As Vivint has contracted its deployment volume, it is focusing on specific geographies, identifying California, New Jersey and Massachusetts as “high margin markets”, and noting that other markets are “not feasible today”. Vivint Solar reports that its deployments in California have increased, which is in contrast to the larger California market, which saw significant contraction during Q1 and possibly flat growth year-over-year during Q2.

Vivint has not made significant progress with cost reduction, and its deployed cost of $2.88 per watt is not very different from a year ago. While the company’s installation costs have fallen significantly, sales and marketing costs increased to $0.69 per watt.  Vivint Solar CEO David Bywater has described the recruiting and training of new salespersons, including a switch to selling leases as a “heavy lift”.

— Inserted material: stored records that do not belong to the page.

(** * saveCellExecution: the execution capture and submission pipeline

    Shallow embedding of
    [src/extension/messages/platformRequest/saveCellExecution.ts]
    and of the [OutputType] enumeration of [src/constants.ts].

    The source is one [async] function over a module-level slot
    [currentCts].  It is embedded as a program in a small monad [M]:
    a state transformer over a [World] (the store of cancellation token
    sources, the slot, the listener registry of
    [AuthSessionChangeHandler], and the trace of effects performed by the
    run) returning a JavaScript completion (normal, [return], [throw]).
    Every [await] of the source is a named suspension point ([Step]).
    While the run is suspended, other invocations of the function may act
    on the slot, in any order and number: a newer one begins (lines 67-72)
    or the one whose token is installed ends (lines 389-394); and the
    awaited collaborator may reject.

    Modelling conventions:
    - strings are byte strings (UTF-8), so [TextEncoder.encode] is the
      list of bytes of the string;
    - JavaScript numbers that hold process ids and exit codes are [Z];
    - collaborators outside the file are given by their results in [Env];
      awaited collaborators may reject ([fails]), synchronous ones are
      taken as total;
    - [postClientMessage] posts when called and does not reject;
    - a cancellation token source and its token share one name, the index
      of the source in the store. *)

From Stdlib Require Import String Ascii List Bool ZArith Lia Arith.
From Stdlib Require Import Strings.Byte.
Import ListNotations.

Local Open Scope string_scope.
Local Open Scope list_scope.

Set Implicit Arguments.

(* ===================================================================== *)
(** * JavaScript helpers *)

Module Js.

(** Truthiness of a string value: only the empty string is falsy. *)
Definition truthy (s : string) : bool := negb (String.eqb s "").

(** Truthiness of [string | undefined]. *)
Definition truthyOpt (o : option string) : bool :=
  match o with
  | Some s => truthy s
  | None => false
  end.

Definition isSome {A} (o : option A) : bool :=
  match o with Some _ => true | None => false end.

(** [a || b] on strings. *)
Definition orElse (o : option string) (d : string) : string :=
  if truthyOpt o then match o with Some s => s | None => d end else d.

(** Rendering of [string | undefined] inside a template literal. *)
Definition template (o : option string) : string :=
  match o with Some s => s | None => "undefined" end.

(** [['a', 'b'].includes(s)] *)
Definition includes (l : list string) (s : string) : bool :=
  existsb (String.eqb s) l.

(** [path.split('/').pop()]: the text after the last slash. *)
Fixpoint lastSegment (acc : string) (s : string) : string :=
  match s with
  | EmptyString => acc
  | String c rest =>
      if Ascii.eqb c "/"%char then lastSegment "" rest
      else lastSegment (acc ++ String c "") rest
  end.

Definition hexDigit (n : nat) : ascii :=
  match n with
  | 0 => "0" | 1 => "1" | 2 => "2" | 3 => "3" | 4 => "4" | 5 => "5"
  | 6 => "6" | 7 => "7" | 8 => "8" | 9 => "9" | 10 => "A" | 11 => "B"
  | 12 => "C" | 13 => "D" | 14 => "E" | _ => "F"
  end%char.

Definition unreserved (c : ascii) : bool :=
  let n := nat_of_ascii c in
  (Nat.leb 65 n && Nat.leb n 90) || (Nat.leb 97 n && Nat.leb n 122)
  || (Nat.leb 48 n && Nat.leb n 57)
  || existsb (Ascii.eqb c) ["-"; "_"; "."; "!"; "~"; "*"; "'"; "("; ")"]%char.

(** [encodeURIComponent] on a UTF-8 byte string. *)
Fixpoint encodeURIComponent (s : string) : string :=
  match s with
  | EmptyString => EmptyString
  | String c rest =>
      if unreserved c then String c (encodeURIComponent rest)
      else
        let n := nat_of_ascii c in
        String "%" (String (hexDigit (n / 16)) (String (hexDigit (n mod 16))
                   (encodeURIComponent rest)))
  end.

(** Thrown values: [reject(undefined)] or an [Error] with a message. *)
Inductive Thrown :=
| Undefined
| Error (message : string).

End Js.

(* ===================================================================== *)
(** * constants.ts *)

(** The enumeration as declared in [src/constants.ts]. *)
Inductive OutputType := shell | vercel | html | script | error.

Definition OutputType_value (t : OutputType) : string :=
  match t with
  | shell => "stateful.runme/shell-stdout"
  | vercel => "stateful.runme/vercel-stdout"
  | html => "stateful.runme/html-stdout"
  | script => "stateful.runme/script-stdout"
  | error => "error"
  end.

(* ===================================================================== *)
(** * Data model *)

Definition bytes := list byte.

Record Session := { accessToken : string }.

(** Frontmatter, as far as the function reads it: [runme.id], [runme.version]. *)
Record RunmeFrontmatter := { fm_id : option string; fm_version : option string }.
Record Frontmatter := { fm_runme : option RunmeFrontmatter }.

Definition fmRunmeId (fm : option Frontmatter) : option string :=
  match fm with
  | Some {| fm_runme := Some r |} => fm_id r
  | _ => None
  end.

Definition fmRunmeVersion (fm : option Frontmatter) : option string :=
  match fm with
  | Some {| fm_runme := Some r |} => fm_version r
  | _ => None
  end.

(** The metadata of the notebook document, as far as the function reads
    it: the keys RUNME_FRONTMATTER_PARSED and 'runme.dev/frontmatter'. *)
Record NotebookMetadata := {
  frontmatterParsed : option Frontmatter;
  frontmatterText : string
}.

(** ** Notebook snapshot (reporter variant) *)

Record OutputItem := { mime : string; item_data : bytes; item_type : string }.

Record CellOutput := {
  items : option (list OutputItem);
  output_metadata : string
}.

Record ReporterCell := {
  cell_metadata_id : option string;      (* c.metadata.id *)
  cell_kind : Z;
  cell_value : string;
  cell_languageId : string;
  outputs : option (list CellOutput)
}.

Record Notebook := {
  cells : list ReporterCell;
  frontmatter : option Frontmatter;
  notebook_metadata : string
}.

(** ** Live cell and terminal (legacy variant) *)

Record Timing := { startTime : Z; endTime : Z }.

Record Annotations := {
  runme_dev_id : option string;           (* annotations['runme.dev/id'] *)
  ann_id : option string;
  ann_name : string;
  ann_category : option string;
  ann_mimeType : option string
}.

Record NotebookCell := {
  document_text : string;                 (* cell.document.getText() *)
  document_languageId : string;
  executionSummary_timing : option Timing;
  cell_annotations : Annotations;         (* getAnnotations(cell) *)
  cell_runmeId : string                   (* getCellRunmeId(cell) *)
}.

(** What [hasExited()] returns: [code] is read only when [type] is 'exit'. *)
Record RunnerExitStatus := { exit_type : string; exit_code : Z }.

Record RunnerSession := { hasExited : option RunnerExitStatus }.

Record Terminal := {
  processId : option Z;
  runnerSession : option RunnerSession
}.

(** ** Context: git, operating system, editor environment *)

Record GitContext := {
  branch : option string;
  commit : option string;
  repository : option string;
  relativePath : string      (* as rendered in the template literal *)
}.

Record OsInfo := {
  os_hostname : string;
  os_arch : string;
  os_platform : string;
  os_release : string;
  userInfo_shell : option string;
  userInfo_username : string;
  cpu0_model : string;
  macAddress : string;                    (* getMAC() *)
  K_SERVICE : option string               (* process.env.K_SERVICE *)
}.

Record VsCodeEnv := {
  env_appHost : string;
  env_appName : string;
  env_appRoot : string;
  env_isNewAppInstall : bool;
  env_language : string;
  env_machineId : string;
  env_remoteName : option string;
  env_sessionId : string;
  env_shell : string;
  env_uiKind : Z;
  env_uriScheme : string
}.

(** The [vsEnv] object literal of lines 178-190. *)
Record VsEnv := {
  appHost : string;
  appName : string;
  appRoot : string;
  isNewAppInstall : bool;
  language : string;
  machineId : string;
  remoteName : string;
  sessionId : string;
  vs_shell : string;
  uiKind : Z;
  uriScheme : string
}.

(** ** Wire payloads *)

Record ReporterDevice := {
  rd_arch : string;
  rd_hostname : string;
  rd_platform : string;
  rd_macAddress : string;
  rd_release : string;
  rd_shell : option string;
  rd_vendor : string;
  rd_vsAppHost : string;
  rd_vsAppName : string;
  rd_vsAppSessionId : string;
  rd_vsMachineId : string;
  rd_vsMetadata : VsEnv
}.

Record ReporterInput := {
  r_autoSave : option bool;
  r_device : ReporterDevice;
  r_file_content : option bytes;
  r_file_path : string;
  r_git_branch : option string;
  r_git_commit : option string;
  r_git_repository : option string;
  r_session_maskedOutput : option bytes;
  r_session_plainOutput : option bytes;
  r_notebook_cells : list ReporterCell;
  r_notebook_frontmatter : option Frontmatter;
  r_notebook_metadata : string
}.

Record LegacyDevice := {
  ld_macAddress : string;
  ld_hostname : string;
  ld_platform : string;
  ld_release : string;
  ld_arch : string;
  ld_vendor : string;
  ld_shell : string;
  ld_vsAppHost : string;
  ld_vsAppName : string;
  ld_vsAppSessionId : string;
  ld_vsMachineId : string;
  ld_metadata_vsEnv : VsEnv
}.
(** * Simplicial complexes and chain message passing

    A shallow embedding of [data_exploration/data.py] (classes [Chain] and
    [Complex]) together with the message-passing primitive exercised by
    [mp/test_smp.py].

    Conventions.
    - A 2-D tensor is the list of its rows; a 1-D [LongTensor] is a [list Z].
    - An adjacency index is a tensor of shape [2, n].  The code only ever
      reads it through [index.numpy().T], i.e. column by column, so it is
      kept as the list of its [n] columns [(a, b)].
    - Python exceptions are values of [exn]; a computation that may raise
      lives in the [result] monad.
    - Feature entries and labels are never inspected by [data.py]: they are
      type parameters [scalar] and [label]. *)

From stdpp Require Import gmap list sorting strings.
From Stdlib Require Import ZArith Lia.

Local Open Scope Z_scope.

(** ** Exceptions and the error monad *)

Inductive exn : Set :=
  | AttributeError
  | TypeError
  | IndexError
  | KeyError
  | RuntimeError
  | NotImplementedError.

Inductive result (A : Type) : Type :=
  | Ok (a : A)
  | Raise (e : exn).

Arguments Ok {A} a.
Arguments Raise {A} e.

#[global] Instance result_ret : MRet result := @Ok.

#[global] Instance result_bind : MBind result :=
  fun A B f m => match m with Ok a => f a | Raise e => Raise e end.

#[global] Instance exn_eq_dec : EqDecision exn.
Proof. solve_decision. Defined.

Definition raises {A} (r : result A) : Prop := exists e, r = Raise e.

(** [o.attr] on a value that may be [None]: [None] has no attributes. *)
Definition attr {A} (o : option A) : result A :=
  match o with Some a => Ok a | None => Raise AttributeError end.

(** [o[k]] on a value that may be [None]: [None] is not subscriptable. *)
Definition subscriptable {A} (o : option A) : result A :=
  match o with Some a => Ok a | None => Raise TypeError end.

(** [d[k]] on a dict. *)
Definition dict_getitem `{Countable K} {V} (d : gmap K V) (k : K) : result V :=
  match d !! k with Some v => Ok v | None => Raise KeyError end.
(** [handle_focus_terminal], from the decoded body of the request on. *)
Definition handle_focus_terminal (body : string) : response :=
  match json_loads body with
  | None => error 400 "Invalid JSON"
  | Some data =>
      match Py.get data "project_name" (JStr ""),
            Py.get data "project_path" (JStr "") with
      | Some project_name, Some project_path =>
          if negb (Py.truthy project_name) && negb (Py.truthy project_path)
          then error 400 "No project specified"
          else match search_term project_name project_path with
               | inr message => error 500 message
               | inl term =>
                   match focus_terminal term with
                   | inr message => error 500 message
                   | inl result =>
                       match Py.get result "success" JNull with
                       | Some success =>
                           {| status_code :=
                                if Py.truthy success then 200 else 404;
                              data := result |}
                       | None => error 500 (attribute_error result "get")
                       end
                   end
               end
      | _, _ => error 500 (attribute_error data "get")
      end
  end.

End WithLibrary.

End HistoryHandler.

(* ================================================================= *)
(** ** What is stored in the file of instructions *)

Module Stored.
(* ===== verification/_CoqProject ===== *)
-Q . S2P
Prelude.v
Limbs.v
Accum.v
Primes.v
Fp.v
Curve.v
CurveGroup.v
FieldSpec.v
FieldVal.v
FieldRef.v
FieldGen.v
ScalarSpec.v
ScalarWords.v
ScalarVal.v
ScalarLow.v
ScalarGen.v
Num.v
NumSpec.v
Group.v
GroupSpec.v
GroupOps.v
FieldBig.v
GOrder.v
Cofactor.v
GroupTable.v
Hash.v
HashSpec.v
HashThm.v
Ecmult.v
EcmultWnaf.v
EcmultTable.v
EcmultSpec.v
EcmultGen.v
EcmultGenSpec.v
GenTable.v
EcmultConst.v
EcmultConstSpec.v
EcmultEndo.v
EcmultEndoSpec.v
Ecdsa.v
EcdsaDer.v
EcdsaSpec.v
Eckey.v
EckeySpec.v
Recovery.v
Api.v
Secp256k1.v
Modules.v
Lax.v
LaxSpec.v
ApiSpec.v
ApiSign.v
ApiKeys.v
ApiModules.v
Scalar8x32.v
Scalar8x32Ops.v
Scalar8x32Mul.v
Scalar4x64.v
Scalar4x64Ops.v
Scalar4x64Mul.v
X86.v
Scalar4x64Asm.v
ScalarThm.v
Field10x26.v
Field10x26Ser.v
Field10x26Mul.v
Field5x52.v
Field5x52Ser.v
Field5x52Mul.v
Field5x52Asm.v
FieldThm.v
NumThm.v
GroupThm.v
MemInst.v
EcmultThm.v
EcdsaThm.v
ApiThm.v
Java.v
ApiRefine.v
LaxThm.v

Like its fellow large residential companies SolarCity and Sunrun, Vivint is actively moving into the “solar plus” space, through its collaboration with Vivint Smart Home. The company reports that Smart Home drove 5% of its solar sales during Q2, and additionally Vivint has begun offering home energy storage through a partnership with Mercedes Benz Energy.

Vivint expects to begin growing, and the 55 MW booked during Q2 is expected to support 46 to 52 MW of deployment during Q3. However, the company is still maintaining its conservative outlook. “We will continue to pursue fiscal responsibility rather than chasing growth in less profitable markets,” stated Bywater.